舛添厚労大臣の社会保障費の圧縮見直しに騙されるな! | 権力とマイノリティ

舛添厚労大臣の社会保障費の圧縮見直しに騙されるな!

 小泉「構造改革」の爪痕ともいえる医療崩壊や福祉崩壊が、さまざまな形で顕在化している。過酷な勤務を強いられる産科医や小児科医たちの実態に加え、医師不足などによって起こった都立墨東病院の救急医療問題は、大きなニュースとして取り上げられた。また「後期高齢者医療制度」は、相変わらず現場での混乱を招いている。
 そして、福祉分野では「障害者自立支援法」の施行によって、障害者が生きていくための福祉サービスを「益」として「応益負担」を強いる悪法が廃止されないままだ。そのため、当事者たちは今月末に全国で一斉に訴訟を起こす。

■参考サイト
障害者自立支援法訴訟の勝利をめざす会
http://www.normanet.ne.jp/~ictjd/suit/
「障害者自立支援法」は、「障害」があることによる社会的な支援を「益」であるとし、必要なサービスに「応益」負担を強制します。「障害があることは個人の責任」なんでしょうか。地域で普通にくらしたい! はたらきたい! 社会に参加したい! そんなささやかな願いや希望をかなえるのがめざすべき方向であり、それを実現させる法律であるべきではないでしょうか。
 私たちは、この自立支援法の根幹の考え方をどうしても許せません。日本国憲法、障害者権利条約に反するこの法律を司法の場に訴えます。 
 
■白紙に戻して新たな医療・福祉制度の構築を
 舛添厚労大臣は、小泉政権から続く毎年2200億円の社会保険費削減を見直すと、発言している。小泉「構造改革」における医療「制度改革」や、福祉切り捨て政策をすべてそれ以前の施策であった法律に、一度戻すことが必要だ。そうした抜本的なことをしなければ、単なる見直しでは何の解決にもならない。一度白紙に戻すことから始めて、再度、どのような医療・福祉制度を新たに構築していかなければならない。
 すぐに「財源がない」というセリフが、政府・与党や官僚たちの口から出るが、にわかに信じたい。日本は100兆円およぶ外貨保有をしており、その中に米国債が相当入っている。それも小泉政権時代に米国債は売らないという約束までしたというだから、たまったものではない。それだけの余裕があるなら、血税を自国民のために正しく使うべきではないか。

●朝日新聞 10月27日
【「社会保障費の圧縮見直しを」 厚労相、妊婦死亡受け】
http://www.asahi.com/health/news/TKY200810270419.html

 脳出血をおこした東京都内の妊婦が8病院に受け入れを断られて死亡した問題に関連し、舛添厚生労働相は27日、「社会保障費の圧縮は限界。大きく方針転換すべきだ」と述べた。小泉政権時代から続く年2200億円抑制策の見直しを求め、医師不足対策などの予算確保に力を入れる考えだ。

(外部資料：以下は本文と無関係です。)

(* ===== verification/ProcessSpec.v ===== *)
(** Properties of processes: the tree of processes and its zombies, waiting threads and
    their wake-up, as an invariant ([family]) that [process_wait] and [process_exit]
    keep, with what each of them does on every branch. *)
From S2P Require Import Prelude BitMap LinkedList Sched SchedSpec SchedProps Memory Page Containers Process.

(** ** Waiting threads *)

(** A wait node with the thread that waits: the thread's node and the thread. *)
Abbreviation waiter := (Z * (Z * Z))%type.

(** The wait nodes from [head] on are [l], all with the target [tp]. *)
Fixpoint wchain (W : gmap Z wait_node_t) (head tp : Z) (l : list waiter) : Prop :=
  match l with
  | [] => head = 0
  | (a, (n, t)) :: l =>
      head = a /\ a <> 0 /\ exists w, W !! a = Some w /\ task w = n /\ target_pid w = tp /\ wchain W (wnext w) tp l
  end.

Lemma wchain_same W W' head tp l : (forall a, a ∈ l.*1 -> W' !! a = W !! a) -> wchain W head tp l -> wchain W' head tp l.
Proof.
  revert head. induction l as [|[a [n t]] l IH]; intros head Hs; [done|]. cbn. intros (H1 & H2 & w & Hw & H3 & H4 & H5).
  split; [done|]. split; [done|]. exists w. rewrite Hs by (cbn; set_solver). split; [done|]. split; [done|]. split; [done|].
  apply IH; [|done]. intros b Hb. apply Hs. cbn. set_solver.
Qed.

(** The calls of [process_wait] in progress: how many are of the process [p]. *)
Definition calls (F : gmap Z Z) (p : Z) : Z := Z.of_nat (base.size (filter (fun kv => kv.2 = p) F)).

Lemma calls_insert F t p q : F !! t = None -> calls (<[t := p]> F) q = calls F q + (if decide (p = q) then 1 else 0).
Proof.
  intros Ht. unfold calls. case_decide as Hp.
  - rewrite map_filter_insert_True by done. rewrite map_size_insert_None; [lia|]. apply map_lookup_filter_None. by left.
  - rewrite map_filter_insert_False by done. rewrite delete_id by done. lia.
Qed.
Lemma calls_delete F t p q : F !! t = Some p -> calls (delete t F) q = calls F q - (if decide (p = q) then 1 else 0).
Proof.
  intros Ht. rewrite <- (insert_delete_id F t p Ht) at 2. rewrite calls_insert by apply lookup_delete_eq. lia.
Qed.
Lemma calls_positive F t p : F !! t = Some p -> 0 < calls F p.
Proof. intros Ht. pose proof (calls_delete F t p p Ht) as Hc. rewrite decide_True in Hc by done. unfold calls in *. lia. Qed.
Lemma calls_bound F p : 0 <= calls F p <= Z.of_nat (base.size F).
Proof. unfold calls. split; [lia|]. pose proof (map_size_filter (fun kv : Z * Z => kv.2 = p) F). lia. Qed.

(** The threads go to the back of the ready queue. *)
Definition made_ready (V : view) (l : list (Z * Z)) : view := <[ready_tasks := default [] (V !! ready_tasks) ++ l]> V.

Lemma made_ready_nil V l0 : V !! ready_tasks = Some l0 -> made_ready V [] = V.
Proof. intros E. unfold made_ready. rewrite E. cbn. rewrite app_nil_r. by apply insert_id. Qed.
Lemma made_ready_app V l1 l2 : made_ready (made_ready V l1) l2 = made_ready V (l1 ++ l2).
Proof. unfold made_ready. rewrite lookup_insert_eq. cbn. by rewrite insert_insert_eq, app_assoc. Qed.

Lemma made_ready_ne V l q : q <> ready_tasks -> made_ready V l !! q = V !! q.
Proof. intros Hq. unfold made_ready. by rewrite lookup_insert_ne. Qed.
Lemma made_ready_unqueued V l l0 m : V !! ready_tasks = Some l0 -> unqueued V m -> m ∉ l.*1 -> unqueued (made_ready V l) m.
Proof.
  intros E Hu Hm. unfold made_ready. apply unqueued_insert; [done|]. rewrite E. cbn. rewrite fmap_app.
  pose proof (Hu _ _ E). set_solver.
Qed.

(** ** Waking *)

(** A waiting thread: in no queue of the scheduler. *)
Record asleep (idle : Z * Z) (x : sched) (V : view) (n t : Z) (c : tcb_t) : Prop := {
  as_tcb : tcbs x !! t = Some c;
  as_node : crt_node_ptr c = n;
  as_free : unqueued V n;
  as_status : status c = TASK_WAITING;
  as_other : t <> idle.2
}.

Section WAKE.
Context (idle : Z * Z).

Lemma core_ready x V ct c : sched_core idle x V ct c -> exists l, V !! ready_tasks = Some l.
Proof. intros [[l [_ [Hl _] _ _]] _ _ _ _ _]. by exists l. Qed.

Lemma core_other x V ct c n t c' : sched_core idle x V ct c -> asleep idle x V n t c' -> t <> ct.
Proof. intros [_ _ [Hc Hs] _ _ _] [Ht _ _ Hw _] ->. congruence. Qed.

Lemma node_apart x V ct c t1 c1 t2 c2 : sched_core idle x V ct c -> tcbs x !! t1 = Some c1 -> tcbs x !! t2 = Some c2 ->
  t1 <> t2 -> crt_node_ptr c1 <> crt_node_ptr c2.
Proof.
  intros [[l [Hq _ _ _]] _ _ _ _ _] H1 H2 Hne He. apply Hne.
  apply (node_of_inj _ _ _ _ (crt_node_ptr c1) t1 t2 Hq); [by exists c1|by exists c2].
Qed.

Lemma ready_core x V ct c n t c' : sched_core idle x V ct c -> tcbs x !! t = Some c' -> crt_node_ptr c' = n -> unqueued V n ->
  status c' <> TASK_DEAD -> t <> ct -> t <> idle.2 ->
  exists x', add_thread_node_to_schedule x n = Ok x' /\ sched_core idle x' (made_ready V [(n, t)]) ct c /\ same_cpu x x' /\
    tcbs x' = <[t := with_queue (with_status c' TASK_READY) ready_tasks]> (tcbs x).
Proof.
  intros Hco Ht Hn Hf Hst Hne Hid. destruct Hco as [[l Hinv] Hi [Hc Hr] Hu Hw Hl].
  destruct (wake_ok x V l ct idle.2 n t c' false Hinv Ht Hn Hf) as (x' & E & Hinv' & Hcpu & Htb); [done..|].
  pose proof Hinv as [_ [El _] _ _]. exists x'. split; [done|]. unfold made_ready. rewrite El. cbn [default].
  destruct Hcpu as (E1 & E2 & E3 & E4 & E5 & E6).
  split; [|split; [by repeat split|done]]. split; [by eexists|congruence| | | |congruence].
  - rewrite Htb, lookup_insert_ne by done. done.
  - rewrite E1. apply unqueued_insert; [done|]. rewrite fmap_app. cbn. intros [Hin|Hin]%elem_of_app; [by apply (Hu _ _ El)|].
    apply list_elem_of_singleton in Hin. destruct Hinv as [Hq _ Hct _].
    apply Hne. apply (node_of_inj _ _ _ _ n t ct Hq); [by exists c'|by rewrite <- Hin].
  - rewrite Htb. intros q l2 n2 t2 H2 Hwq Hin. pose proof (proj1 (wait_queue_true q) Hwq) as [Hqr _].
    rewrite lookup_insert_ne in H2 by done. destruct (Hw q l2 n2 t2 H2 Hwq Hin) as (y & Hy & Hys).
    assert (t2 <> t) as Hne2.
    { intros ->. destruct Hinv as [Hq _ _ _]. exact (unqueued_thread _ _ _ V q l2 n n2 t Hq Hf ltac:(by exists c') H2 Hin). }
    rewrite lookup_insert_ne by done. by exists y.
Qed.

Lemma wake_core x V ct c n t c' : sched_core idle x V ct c -> asleep idle x V n t c' ->
  exists x', add_thread_node_to_schedule x n = Ok x' /\ sched_core idle x' (made_ready V [(n, t)]) ct c /\ same_cpu x x' /\
    tcbs x' = <[t := with_queue (with_status c' TASK_READY) ready_tasks]> (tcbs x).
Proof.
  intros Hco Hs. pose proof (core_other _ _ _ _ _ _ _ Hco Hs) as Hne. destruct Hs as [Ht Hn Hf Hst Hid].
  apply ready_core; try done. by rewrite Hst.
Qed.

(** A sleeping thread sleeps on when others are woken. *)
Lemma asleep_other x x' V V' n t c : asleep idle x V n t c -> tcbs x' !! t = tcbs x !! t -> unqueued V' n -> asleep idle x' V' n t c.
Proof. intros [H1 H2 H3 H4 H5] E Hu. split; try done. congruence. Qed.

(** The current thread marks itself waiting and gives up the processor, in no queue. *)
Lemma sleep_core x V ct c : sched_core idle x V ct c -> process c = page_dir x -> crt_thread_node x <> idle.1 ->
  exists x1 x2 w', schedule_mark_thread_block x = Ok x1 /\ schedule_thread_yield x1 = Ok x2 /\ spec_switch idle V [] = Some w' /\
    sched_rel idle x2 w' /\ threads_kept (tcbs x) (tcbs x2) /\
    (exists y, asleep idle x2 w'.1 (crt_thread_node x) ct y /\ process y = process c) /\
    (forall n t y, asleep idle x V n t y -> t <> ct -> asleep idle x2 w'.1 n t y).
Proof.
  intros [[l Hinv] Hi [Hc Hr] Hu Hw Hl] Hp Hne. pose proof Hinv as [Hq [El Hro] Hct [Hm Hmu]].
  unfold schedule_mark_thread_block. rewrite (thread_of_ok x V _ ct Hq Hct). cbn [res_bind].
  rewrite (get_tcb_ok x ct c Hc). cbn [res_bind]. set (c1 := with_status c TASK_WAITING). set (x1 := set_tcb x ct c1).
  assert (forall q l n, V !! q = Some l -> (n, ct) ∉ l) as Hnl by (intros ? ? ?; by apply (running_unlisted x V l ct idle.2)).
  pose proof (set_tcb_inv x V l ct idle.2 ct c c1 Hinv Hc eq_refl ltac:(intros n; by apply (Hnl ready_tasks))) as Hinv1.
  destruct (spec_switch idle V []) as [w'|] eqn:Es.
  2:{ unfold spec_switch in Es. rewrite El, app_nil_r in Es. unfold or_idle in Es. destruct (decide (l = [])); [done|]. by destruct l. }
  assert (crt_node_ptr c = crt_thread_node x) as Hcn by (by apply (node_of_tcb (tcbs x) _ ct)).
  destruct (leave_rel idle (with_interrupts x1 false) V l ct c1 w') as (x2 & E & Hrel & Hk & Hfr); try done.
  { apply (with_interrupts_inv _ _ _ _ _ _ Hinv1). }
  { apply waiters_set; [done|by left]. }
  { apply lookup_insert_eq. }
  { by left. }
  assert (w'.1 = <[ready_tasks := default [] (w'.1 !! ready_tasks)]> V /\ forall m, m ∈ (default [] (w'.1 !! ready_tasks)).*1 -> m ∈ l.*1) as [HV Hsub].
  { destruct (spec_switch_inv _ _ _ _ _ El Es) as (next & rest & Hcand & ->). cbn. rewrite lookup_insert_eq. cbn. split; [done|].
    rewrite app_nil_r in Hcand. unfold or_idle in Hcand. destruct (decide (l = [])); [injection Hcand as _ <-; set_solver|]. rewrite Hcand. cbn. set_solver. }
  assert (forall m, unqueued V m -> unqueued w'.1 m) as Hun.
  { intros m Hum. rewrite HV. apply unqueued_insert; [done|]. intros Hin. by apply (Hum _ _ El), Hsub. }
  pose proof (threads_kept_set x ct c c1 (get_tcb_ok _ _ _ Hc) eq_refl eq_refl) as Hk1.
  assert (forall n t y, asleep idle x V n t y -> t <> w'.2.2) as Hnext.
  { intros n t y [Hy Hyn Hyu Hys Hyi] Heq. destruct (next_ready idle V l w' El Es) as [Hin|Hid]; [|by rewrite Hid in Heq].
    destruct w' as [V' [n1 t1]]. cbn in *. subst t1. exact (unqueued_thread _ _ _ V ready_tasks l n n1 t Hq Hyu ltac:(by exists y) El Hin). }
  assert (ct <> w'.2.2) as Hctne.
  { destruct (next_ready idle V l w' El Es) as [Hin|Hid].
    - intros Heq. apply (Hnl ready_tasks l w'.2.1 El). rewrite Heq. by destruct w' as [? []].
    - intros Heq. apply Hne. rewrite Heq, Hid in Hc. rewrite <- Hi, <- Hcn. by apply (node_of_tcb _ _ _ _ Hm). }
  exists x1, x2, w'. split; [done|]. split; [exact E|]. split; [done|]. split; [done|]. split; [|split].
  - eapply threads_kept_trans; [exact Hk1|exact (switch_kept _ _ E)].
  - destruct (Hk Hctne) as (y & Hy & Hys & _). exists y.
    assert (threads_kept (tcbs x) (tcbs x2)) as Hk2 by (eapply threads_kept_trans; [exact Hk1|exact (switch_kept _ _ E)]).
    destruct (threads_kept_get _ _ _ _ Hk2 Hy) as (c' & Hc' & Hp' & Hn'). assert (c' = c) as -> by congruence.
    split; [|done]. split; [done|congruence|by apply Hun|done|].
    intros ->. apply Hne. rewrite <- Hi, <- Hcn. by apply (node_of_tcb _ _ _ _ Hm).
  - intros n t y Hs Ht. pose proof (Hnext n t y Hs) as Hnt. destruct Hs as [Hy Hyn Hyu Hys Hyi]. split; try done; [|by apply Hun].
    apply Hfr; [|done|done]. cbn. by rewrite lookup_insert_ne by done.
Qed.

Context {H : Type} `{Containers H}.

Lemma set_queue_head_twice any c a b : set_queue_head any (set_queue_head any c a) b = set_queue_head any c b.
Proof. by destruct any. Qed.
Lemma set_queue_head_id any c : set_queue_head any c (queue_head any c) = c.
Proof. by destruct any, c. Qed.
Lemma set_pcb_twice (s : pstate H) p c c' : set_pcb (set_pcb s p c) p c' = set_pcb s p c'.
Proof. unfold set_pcb, with_procs. cbn. by rewrite insert_insert_eq. Qed.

 事件を受けて地元医師会との意見交換後、都内で記者団に答えた。社会保障費圧縮が妊婦死亡問題の「背景にある」とし、「今回のようなことが二度と起きないような対策を立てていきたい」と主張。
 抑制策見直しに伴って必要となる財源について、舛添氏は増税が検討されているたばこ税の増収分や、社会保障・成長力強化などに配分される3300億円の重点化枠(重要課題推進枠)によって、「2200億円はカバーできる」と話した。
 福田政権時代の7月に、09年度予算の概算要求基準(シーリング)で2200億円抑制策の継続が決まった際も、舛添氏は難色を示している。麻生首相も就任後、「とにかく切ればいいというのは難しくなっているなとは思う」と国会で答弁している。